[Stored data entries]

(* ===== verification/Registry.v ===== *)
(** * Registry: the beacons this node knows (beacon_management/registry.rs)

    [records] and [known_gateways] are the registry's own; [broadcast_topics] is the
    list it shares with the broadcast loop, which only reads it.  Instants are
    nanoseconds.  The sending half of a connection's shutdown channel is the number of
    that connection: the connection lives as long as some record holds its number.

    [check_timeouts] runs inside a [select!]: when another branch is ready while it is
    suspended at an await, it is dropped there and its remaining effects never
    happen.  The [budget] of a sweep is the number of awaits it gets through ([None]:
    it is not interrupted), and [order] the order in which the hash map is iterated. *)

From Stdlib Require Import ZArith Lia.
From stdpp Require Import base list strings gmap.
From S2P Require Import Prelude RustStr Types Env Demo MqttClient.

Definition BEACON_TIMEOUT : Z := 120 * 10 ^ 9.
Definition BEACON_TIMEOUT_CHECK_INTERVAL : Z := 30 * 10 ^ 9.

Record BeaconRecord := mkBeacon {
  listen_topic : string;
  broadcast_topic : string;
  last_seen : Z;
  gateway_url : option string;
  gateway_shutdown_tx : option nat;
}.

Record BeaconRegistry := mkRegistry {
  records : gmap string BeaconRecord;
  known_gateways : gset string;
  broadcast_topics : list string;
}.

Definition BeaconRegistry_new (own_gateway_url : option string) (topics : list string) : BeaconRegistry :=
  mkRegistry ∅ (match own_gateway_url with Some url => {[ url ]} | None => ∅ end) topics.

Definition qos_from_u8 (qos : Z) : QoS :=
  if decide (qos = 0%Z) then AtMostOnce else if decide (qos = 2%Z) then ExactlyOnce else AtLeastOnce.

(** ** Updates of the state *)

Definition set_records (f : gmap string BeaconRecord -> gmap string BeaconRecord) (r : BeaconRegistry) :=
  mkRegistry (f (records r)) (known_gateways r) (broadcast_topics r).
Definition set_gateways (f : gset string -> gset string) (r : BeaconRegistry) :=
  mkRegistry (records r) (f (known_gateways r)) (broadcast_topics r).
Definition set_topics (f : list string -> list string) (r : BeaconRegistry) :=
  mkRegistry (records r) (known_gateways r) (f (broadcast_topics r)).

Definition with_listen (t : string) (r : BeaconRecord) :=
  mkBeacon t (broadcast_topic r) (last_seen r) (gateway_url r) (gateway_shutdown_tx r).
Definition with_broadcast (t : string) (r : BeaconRecord) :=
  mkBeacon (listen_topic r) t (last_seen r) (gateway_url r) (gateway_shutdown_tx r).
Definition with_last_seen (now : Z) (r : BeaconRecord) :=
  mkBeacon (listen_topic r) (broadcast_topic r) now (gateway_url r) (gateway_shutdown_tx r).
Definition with_gateway (url : string) (conn : nat) (r : BeaconRecord) :=
  mkBeacon (listen_topic r) (broadcast_topic r) (last_seen r) (Some url) (Some conn).

(** ** Awaiting under a budget *)

Definition Budget := option nat.

(** [None]: dropped at this await. *)
Definition await (b : Budget) : option Budget :=
  match b with
  | None => Some None
  | Some (S n) => Some (Some n)
  | Some O => None
  end.

(** [now.duration_since(last_seen) > BEACON_TIMEOUT]; the duration saturates at zero. *)
Definition is_stale (now : Z) (r : BeaconRecord) : bool :=
  bool_decide (BEACON_TIMEOUT < Z.max 0 (now - last_seen r))%Z.

Definition stale_id (now : Z) (r : BeaconRegistry) (id : string) : bool :=
  match records r !! id with Some record => is_stale now record | None => false end.

Section Registry.
Context {X : Ext}.

(** [if let Some(entry) = self.records.get_mut(id) { f(entry) }] *)
Definition update_record (id : string) (f : BeaconRecord -> BeaconRecord) : Prog BeaconRegistry unit :=
  modify (set_records (alter f id)).

(** [self.records.entry(id).or_insert_with(..)] *)
Definition ensure_record (id : string) : Prog BeaconRegistry unit :=
  r ← get;
  match records r !! id with
  | Some _ => mret tt
  | None => now ← call InstantNow; modify (set_records <[id := mkBeacon "" "" now None None]>)
  end.

Definition register_channel (channel : TopicChannel) : Prog BeaconRegistry unit :=
  let topic := tc_topic (ch_topic channel) in
  let beacon_id := ch_beacon_id channel in
  _ ← ensure_record beacon_id;
  match ch_topic_type channel with
  | Listen =>
      r ← subscribe topic (qos_from_u8 (tc_qos (ch_topic channel)));
      match r with
      | Err _ => mret tt
      | Ok _ => update_record beacon_id (with_listen topic)
      end
  | Broadcast =>
      _ ← modify (set_topics (fun ts => ts ++ [topic]));
      update_record beacon_id (with_broadcast topic)
  | Hybrid =>
      r ← subscribe topic (qos_from_u8 (tc_qos (ch_topic channel)));
      match r with
      | Err _ => mret tt
      | Ok _ =>
          _ ← modify (set_topics (fun ts => ts ++ [topic]));
          update_record beacon_id (fun r => with_broadcast topic (with_listen topic r))
      end
  end.

(** [self.mqtt_handle.unsubscribe(topic).await]: two awaits, the send and the reply. *)
Definition unsubscribe_within (topic : string) (b : Budget) : Prog BeaconRegistry (option Budget) :=
  match await b with
  | None => mret None
  | Some b =>
      accepted ← call (CmdSend (Unsubscribe topic));
      if (accepted : bool) then
        match await b with
        | None => mret None
        | Some b => _ ← call (CmdReply (Unsubscribe topic)); mret (Some b)
        end
      else mret (Some b)
  end.

(** The body of the sweep for one stale id; [None] when it was dropped. *)
Definition deregister (id : string) (b : Budget) : Prog BeaconRegistry (option Budget) :=
  r ← get;
  match records r !! id with
  | None => mret (Some b)
  | Some record =>
      _ ← modify (set_records (delete id));
      b ← (if decide (listen_topic record = "") then mret (Some b)
           else unsubscribe_within (listen_topic record) b);
      match b with
      | None => mret None
      | Some b =>
          b ← (if decide (broadcast_topic record = "") then mret (Some b)
               else match await b with
                    | None => mret None
                    | Some b =>
                        _ ← modify (set_topics (filter (fun t => t <> broadcast_topic record)));
                        mret (Some b)
                    end);
          match b with
          | None => mret None
          | Some b =>
              _ ← (match gateway_url record with
                   | Some url => modify (set_gateways (fun g => g ∖ {[ url ]}))
                   | None => mret tt
                   end);
              mret (Some b)
          end
      end
  end.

= WHAT IS BEING ASKED =
Search the data above for lines holding "sweep" and copy each of them.

= ANSWER FOR THIS EXERCISE =
    happen.  The [budget] of a sweep is the number of awaits it gets through ([None]:
(** The body of the sweep for one stale id; [None] when it was dropped. *)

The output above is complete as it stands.